(** * desktop_app.py: the camera client of the face-recognition service

    A shallow embedding of [src/desktop_app.py].  The module keeps one
    global dictionary ([recognized_faces_cache]) and one [CameraApp] object;
    a Tk timer calls [CameraApp.update_frame] once per tick.  Everything the
    program does to the outside (HTTP requests, dialogs, log lines, the
    canvas, the timer) is recorded as a trace of events; everything the
    outside does to the program (the camera, the HTTP replies, the name
    typed in the prompt) is an input of the tick.

    Python exceptions are modelled by an error monad over the program state,
    so that [try ... except C as e] reads as in the source.  The exceptions
    that are modelled are those of the HTTP client ([requests.post],
    [raise_for_status], [response.json]), of [.get] on a decoded body that is
    not a dictionary, and of [cv2.putText] on a label that is neither a
    string nor [None].
    The camera read, the detector, the JPEG encoder, the hash, the logger
    and the Tk calls are taken to return.

    The detector, the encoder and the hash are parameters of the program:
    their results are only passed on.  [CameraApp.__init__], [load_cascade]
    and [quit] come last, over the events of the window, the camera handle
    and the event loop; the event loop itself ([root.mainloop]) is outside
    the embedding. *)

From Stdlib Require Import ZArith Lia.
From stdpp Require Import base strings list gmap pretty.

Set Warnings "-register-all".

Open Scope Z_scope.

(** ** Python values that cross the program *)

(** [bytes] objects: the JPEG encoding of a face crop. *)
Definition bytes := list Byte.byte.

(** What [response.json()] can return: a decoded JSON document.  A Python
    [dict] is kept as an association list whose first binding of a key is
    the one the dictionary holds. *)
Inductive pyval :=
| PyNone
| PyBool (b : bool)
| PyInt (z : Z)
| PyFloat (literal : string)
| PyStr (s : string)
| PyList (l : list pyval)
| PyDict (d : list (string * pyval)).

(** Exceptions, up to what the handlers of this file can tell apart:
    [except requests.exceptions.RequestException] catches the first kind
    only, [except Exception] catches both.  [msg] is [str(e)]. *)
Inductive exn :=
| RequestException (msg : string)
| OtherException (msg : string).

Definition is_RequestException (e : exn) : bool :=
  match e with RequestException _ => true | OtherException _ => false end.

Definition is_Exception (e : exn) : bool := true.

Definition str_of_exn (e : exn) : string :=
  match e with RequestException msg | OtherException msg => msg end.

(** [d.get(key, default)] on a dictionary. *)
Fixpoint dict_get (d : list (string * pyval)) (key : string) (default : pyval) : pyval :=
  match d with
  | [] => default
  | (k, v) :: d' => if String.eqb k key then v else dict_get d' key default
  end.


(** [v.get(key, default)] on any value: only a [dict] has the method. *)
Definition py_get (v : pyval) (key : string) (default : pyval) : exn + pyval :=
  match v with
  | PyDict d => inr (dict_get d key default)
  | _ => inl (OtherException "AttributeError: object has no attribute 'get'")
  end.

(** How the OpenCV binding reads a Python object where it expects a text:
    a [str] is taken as it is, [None] leaves the text empty (the call goes
    on with the empty text, which puts nothing on the picture), anything
    else does not convert. *)
Definition text_of_pyval (v : pyval) : option string :=
  match v with
  | PyStr s => Some s
  | PyNone => Some EmptyString
  | _ => None
  end.

(** [name == "Unknown"]. *)
Definition py_eq_str (v : pyval) (s : string) : bool :=
  match v with PyStr s' => String.eqb s' s | _ => false end.

(** Truth value of what [simpledialog.askstring] returns: [None] when the
    prompt is cancelled, the typed string otherwise. *)
Definition truthy (user_name : option string) : bool :=
  match user_name with
  | None => false
  | Some s => negb (String.eqb s "")
  end.

(** ** The HTTP client (requests) *)

(** A response object: its status code and what [response.json()] does,
    which is to return the decoded body or to raise. *)
Record Response := { status_code : Z; json : exn + pyval }.

(** What a call of [requests.post] does: raise, or return a response. *)
Inductive post_result :=
| PostRaises (e : exn)
| PostReturns (r : Response).

(** One entry of the [files] argument of [requests.post]. *)
Inductive file_part :=
| FileBytes (content : bytes)
| FileTuple (filename : string) (content : bytes) (content_type : string).

Definition add_user_url : string := "http://127.0.0.1:5000/add_user".
Definition recognize_url : string := "http://127.0.0.1:5000/recognize".

(** [Response.raise_for_status] of requests: an [HTTPError] (a
    [RequestException]) for the client-error and server-error classes,
    nothing for any other status.  The message keeps the status and the
    class; the reason phrase and the URL are left out. *)
Definition raise_for_status (r : Response) : exn + unit :=
  if (400 <=? status_code r) && (status_code r <? 500) then
    inl (RequestException (pretty (status_code r) +:+ " Client Error"))
  else if (500 <=? status_code r) && (status_code r <? 600) then
    inl (RequestException (pretty (status_code r) +:+ " Server Error"))
  else inr tt.

(** A network call fails: the transport raises, or the server answers with
    a client-error or server-error status. *)
Inductive request_fails : post_result -> Prop :=
| transport_fails (msg : string) :
    request_fails (PostRaises (RequestException msg))
| http_error (r : Response) :
    400 <= status_code r < 600 -> request_fails (PostReturns r).

(** ** Frames and what is drawn on them *)

(** A detection of [detectMultiScale]: [(x, y, w, h)]. *)
Definition FaceBox : Type := Z * Z * Z * Z.

Definition point : Type := Z * Z.
Definition colour : Type := Z * Z * Z.

(** The two OpenCV drawing calls of the file.  The font face and scale of
    [putText] are the same constants at its only call site and are left
    out. *)
Inductive draw_op :=
| Rectangle (pt1 pt2 : point) (color : colour) (thickness : Z)
| PutText (text : string) (org : point) (color : colour) (thickness : Z).

Inductive level := INFO | ERROR.

(** ** The program *)

Section CameraApp.

(** The parts of OpenCV and hashlib that the program calls and whose results
    it only passes on.  [Image] is the pixel array a camera read returns. *)
Variable Image : Type.

(** [face_cascade.detectMultiScale(cv2.cvtColor(frame, COLOR_BGR2GRAY), ...)]
    with the fixed parameters of the call site. *)
Variable detectMultiScale : Image -> list FaceBox.

(** A frame during a tick: the pixels read from the camera and what has been
    drawn on them since, oldest first.  The drawing calls mutate the frame in
    place, so a crop taken later sees what was drawn before. *)
Record Frame := { pixels : Image; overlays : list draw_op }.

(** [cv2.imencode('.jpg', frame[y:y + h, x:x + w])[1].tobytes()]. *)
Variable imencode_jpg : Frame -> FaceBox -> bytes.

(** [hashlib.sha256(encoding).hexdigest()]. *)
Variable sha256_hexdigest : bytes -> string.

(** *** State *)

(** The attributes of [CameraApp] that change after [__init__], and the
    module-level dictionary [recognized_faces_cache]. *)
Record state := {
  adding_user_mode : bool;
  num_photos : nat;
  encodings : list bytes;
  recognized_faces_cache : gmap string pyval
}.

(** The state [__init__] leaves (lines 43-45) with the empty global cache
    (line 19). *)
Definition init : state :=
  {| adding_user_mode := false; num_photos := 5; encodings := [];
     recognized_faces_cache := ∅ |}.

(** *** Events *)

Inductive event :=
| Log (lvl : level) (msg : string)                    (* logging.info / logging.error *)
| LogValue (lvl : level) (v : pyval)                  (* logging.info(response.json()) *)
| Post (url : string) (files : list (string * file_part))
       (data : list (string * string))                (* requests.post *)
| ShowInfo (title msg : string)                       (* messagebox.showinfo *)
| ShowWarning (title msg : string)                    (* messagebox.showwarning *)
| ShowError (title msg : string)                      (* messagebox.showerror *)
| AskString (title prompt : string)                   (* simpledialog.askstring *)
| CreateImage (frame : Frame)                         (* canvas.create_image *)
| After (ms : Z).                                     (* root.after(ms, self.update_frame) *)

(** *** What the outside does during one tick *)

Record tick_env := {
  (** [video_capture.read()]: [None] for [ret = False]. *)
  read : option Image;
  (** What [requests.post(recognize_url, ...)] does when it is called for
      the [i]-th face of this tick (counting from 0). *)
  recognize_reply : nat -> post_result;
  (** What the name prompt returns, if it is shown in this tick. *)
  askstring_reply : option string;
  (** What [requests.post(add_user_url, ...)] does, if called in this tick. *)
  add_user_reply : post_result
}.

(** *** The monad: state, trace and exceptions *)

Inductive outcome (A : Type) :=
| Returns (a : A)
| Raises (e : exn).
Arguments Returns {A} a.
Arguments Raises {A} e.

Definition M (A : Type) : Type := state -> state * list event * outcome A.

Definition ret {A} (a : A) : M A := fun s => (s, [], Returns a).

Definition bind {A B} (m : M A) (k : A -> M B) : M B :=
  fun s =>
    match m s with
    | (s1, t1, Returns a) => let '(s2, t2, r) := k a s1 in (s2, t1 ++ t2, r)
    | (s1, t1, Raises e) => (s1, t1, Raises e)
    end.

Definition raise {A} (e : exn) : M A := fun s => (s, [], Raises e).

Definition lift {A} (r : exn + A) : M A :=
  match r with inl e => raise e | inr a => ret a end.

(** [try: body  except C as e: handler e], where [catches] says which
    exceptions are instances of [C]. *)
Definition try_except {A} (body : M A) (catches : exn -> bool) (handler : exn -> M A) : M A :=
  fun s =>
    match body s with
    | (s1, t1, Raises e) =>
        if catches e then let '(s2, t2, r) := handler e s1 in (s2, t1 ++ t2, r)
        else (s1, t1, Raises e)
    | r => r
    end.

Definition emit (e : event) : M unit := fun s => (s, [e], Returns tt).
Definition get : M state := fun s => (s, [], Returns s).

(** Attribute and dictionary updates, as functions on the state. *)
Definition with_mode (b : bool) (s : state) : state :=
  {| adding_user_mode := b; num_photos := num_photos s; encodings := encodings s;
     recognized_faces_cache := recognized_faces_cache s |}.

Definition with_encodings (l : list bytes) (s : state) : state :=
  {| adding_user_mode := adding_user_mode s; num_photos := num_photos s; encodings := l;
     recognized_faces_cache := recognized_faces_cache s |}.

Definition cached (key : string) (v : pyval) (s : state) : state :=
  {| adding_user_mode := adding_user_mode s; num_photos := num_photos s;
     encodings := encodings s;
     recognized_faces_cache := <[key := v]> (recognized_faces_cache s) |}.

(** [self.adding_user_mode = b]. *)
Definition set_adding_user_mode (b : bool) : M unit :=
  fun s => (with_mode b s, [], Returns tt).

(** [self.encodings = l]. *)
Definition set_encodings (l : list bytes) : M unit :=
  fun s => (with_encodings l s, [], Returns tt).

(** [recognized_faces_cache[key] = v]. *)
Definition cache_setitem (key : string) (v : pyval) : M unit :=
  fun s => (cached key v s, [], Returns tt).

#[local] Notation "x <- c ;; k" := (bind c (fun x => k))
  (at level 100, c at next level, right associativity, only parsing).
#[local] Notation "c ;;; k" := (bind c (fun _ => k))
  (at level 100, right associativity, only parsing).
------------------------
## What to work on
Scan the listing and report each line where the word "local" shows up.

## Answer below
#[local] Notation "x <- c ;; k" := (bind c (fun x => k))
#[local] Notation "c ;;; k" := (bind c (fun _ => k))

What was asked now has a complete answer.